ケヴィンは、いや。私達マンバ隊は元々吹き溜まりの不良集団だ。
中でもケヴィンは、銃殺刑にされそうになった事があるから……軍から抜けるとなればなんやかんやと本国の、あの少将が黙ってないだろう。
「……こいつは俺の部下です。それは、こいつがくたばるまで変わりません」
いつものように、少佐は言葉をつむぐ。
その背中は、相変わらず大きくて。
「下手をすれば貴方も命令違反で」
「そんな事はこいつを拾ったときに覚悟はしていました」
聞こえてる? 見えてる? ケヴィン。
少佐が、こんなにも気にしているのが。
だから、だからケヴィン。
早く、目を覚まして。
私の言葉が届いたかはわからない。でも、僅かに脳波を表すモニターに反応があったのを私は見逃さなかった。
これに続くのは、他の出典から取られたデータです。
Lemma RESTfulPro_refines cfg req x kv ttl now hs :
  db_rel zk x kv ttl -> short (uri_of req) -> fits (buffer_in req) ->
  exists r x' kv', RESTfulPro cfg req x now hs = Some (r, x') /\
    abs_restful cfg req now kv (res_code r) (buffer_out r) kv' /\ db_rel zk x' kv' ttl.
Proof.
  intros Hr Hk Hlen. unfold RESTfulPro. destruct (method req) eqn:Em.
  - destruct (Get_refines zk x kv ttl (uri_of req) (MkValue 0 []) Hr) as (x' & -> & Hr' & _).
    destruct (kv !! uri_of req) as [v|] eqn:Ev; cbn [mbind option_bind].
    + rewrite decide_False by done. eexists _, x', kv. split; [done|]. split; [by apply (restful_found _ _ _ _ v)|done].
    + rewrite decide_True by done. eexists _, x', kv. split; [done|]. split; [by apply restful_missing|done].
  - destruct (post_value_posted cfg req Hlen) as (w & -> & Hw). cbn [mbind option_bind].
    destruct (Set_refines zk x kv ttl now (uri_of req) w Hr Hk) as (x' & -> & Hr').
    eexists _, x', _. split; [done|]. split; [|exact Hr']. by apply restful_store; [left|].
  - destruct (post_value_posted cfg req Hlen) as (w & -> & Hw). cbn [mbind option_bind].
    destruct (Set_refines zk x kv ttl now (uri_of req) w Hr Hk) as (x' & -> & Hr').
    eexists _, x', _. split; [done|]. split; [|exact Hr']. by apply restful_store; [right|].
  - destruct (Del_refines zk x kv ttl (uri_of req) Hr) as (x' & -> & Hr'). eexists _, x', _. split; [done|].
    split; [by apply restful_delete|exact Hr'].
  - eexists _, x, kv. split; [done|]. split; [by apply restful_other|done].
Qed.

(** Both databases of the backend hold the given maps. *)
Definition backend_rel (b : Backend DB) (st : gmap bytes xValue * gmap bytes xValue) (ttl sttl : gmap bytes Z) : Prop :=
  db_rel zk (bk_xdb b) st.1 ttl /\ db_rel zk (bk_sysdb b) st.2 sttl.

Lemma RESTCallback_refines cfg b kv sys ttl sttl req now :
  backend_rel b (kv, sys) ttl sttl -> short (uri_of req) -> fits (buffer_in req) ->
  exists r b' kv' sys', RESTCallback cfg req b now = Some (r, b') /\
    abs_rest cfg kv sys req now (res_code r) (buffer_out r) kv' sys' /\ backend_rel b' (kv', sys') ttl sttl.
Proof.
  intros [H1 H2] Hk Hlen. unfold RESTCallback, CheckSession.
  pose proof (CheckAuth_authorized cfg req) as Ha. destruct (CheckAuth cfg req).
  2:{ eexists _, b, kv, sys. split; [done|]. split; [|done]. apply rest_refused. intros Hn. by apply Ha in Hn. }
  assert (authorized cfg req) as Hauth by by apply Ha. clear Ha.
  destruct (Nat.eqb_spec (length (uri_of req)) 0) as [E%length_zero_iff_nil|Hne].
  { eexists _, b, kv, sys. split; [done|]. by split; [apply rest_no_key|]. }
  assert (uri_of req <> []) as Hkey by (intros E; by rewrite E in Hne).
  pose proof (wants_sysdb_names req) as Hw. destruct (wants_sysdb req).
  - destruct (RESTfulPro_refines cfg req (bk_sysdb b) sys sttl now [(lit "Content-Type", GuessContentType (uri_of req))] H2 Hk Hlen)
      as (r & x' & sys' & -> & Hs & Hr). cbn [mbind option_bind]. eexists r, _, kv, sys'. split; [done|].
    split; [apply rest_sys; [done|done|by apply Hw|exact Hs]|by split].
  - destruct (RESTfulPro_refines cfg req (bk_xdb b) kv ttl now [(lit "Content-Type", GuessContentType (uri_of req))] H1 Hk Hlen)
      as (r & x' & kv' & -> & Hs & Hr). cbn [mbind option_bind]. eexists r, _, kv', sys. split; [done|].
    split; [apply rest_main; [done|done|by intros Hn%Hw|exact Hs]|by split].
Qed.
Lemma Dispatch_turn_quiet x m c : quiet x (Dispatch_turn (x, m) c).1.
Proof.
  cbn [Dispatch_turn]. destruct (negb (brun m)); [done|]. destruct (_ <? _); [done|].
  assert (forall m, quiet x (match SS.front (sort_set m) with
    | Some it =>
        let m := with_timeout m (SS.score it) in
        if SS.score it <=? time_ms c.2 then
          let '(_, x) := xdb_Del x (SS.key it) in
          let '(_, x) := xdb_Zdel x (expire_key m) (SS.key it) in (x, with_set m (SS.pop_front (sort_set m)).2)
        else (x, m)
    | None => (x, m) end).1) as Hbody.
  { intros m'. destruct (SS.front _) as [it|]; [|done]. cbn zeta. destruct (_ <=? _); [|done].
    pose proof (Del_quiet x (SS.key it)) as H1. destruct (xdb_Del x _) as [r1 x1].
    pose proof (Zdel_quiet x1 (expire_key (with_timeout m' (SS.score it))) (SS.key it)) as H2. destruct (xdb_Zdel x1 _ _) as [r2 x2].
    by eapply quiet_trans. }
  unfold ExpireLoop. destruct (SS.empty (sort_set m)); [|apply Hbody]. cbn zeta. destruct (SS.empty _); [done|]. apply Hbody.
Qed.
End Quiet.

(** ** Everything refines the store *)

Lemma unconditional_tag cfg req : conditional cfg req = false -> short_tag cfg req = false.
Proof.
  unfold conditional, short_tag. destruct (if _ =? _ then _ else _); [|done]. by rewrite orb_true_r.
Qed.

Section Refinement.
Context {DB It : Type} `{RocksDBSpec DB It} `{!RocksDBHealthy DB It}.
Context {ZS : Type} `{ZLib ZS} {gunzip : bytes -> option bytes} `{!ZLibSpec ZS gunzip} (cfg : xConfig).
Context (Hcount : 1 <= f_etag_cache_count (frontend cfg) < 2 ^ 31) (Hsize : 1 <= f_etag_cache_size (frontend cfg) < 2 ^ 31).

Abbreviation zk := (lit "expire").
************* ??? *************
革張りのソファに腰掛ける。
何も言わずとも酒とタバコが俺の前に運ばれてきた。
「鉄心様。お疲れ様です」
ぴっちりとスーツを着込んだ女が手に氷の入ったグラスと、FDを持って俺の元に歩み寄る。
「……今回の横浜じゃぁ中々収穫があった」
ぐいと女を抱き寄せ、思うままに唇を蹂躙する。
――女はいい。
こんなくだらない浮世だからこそ酒と、薬。それに美女が必要だ。
まぁ、それを別にしても楽しみの一つや二つはなけりゃあならん。
それが、彼の信条だった。
「はぁ……鉄心様……お慕いしております……」
こいつも、そろそろ鬱陶しくなってきた。
部下の何人かが欲しがっていた事だし、そろそろ変え時かもしれん。
それに、もっといい女を見つけた事だしな。
胸ポケットに入れていた小瓶から錠剤をを二つ取り出すと、それを口にほうりむ。
それを女は期待に満ちた目で見つめていた。
(ふん。所詮はただの雌か)
ぐいと顔を引き寄せ、女の口の中に、自分の口内の錠剤を移す。
「あぷっ……あ、あぁぁ」
口を離すと女は声にならない声をあげた。
その様を見ながら、男――雑賀鉄心は思う。
(それにしても……あいつがあんな風になるとはな……まぁいい。今からでもどうにでもなる。どうにでも、な)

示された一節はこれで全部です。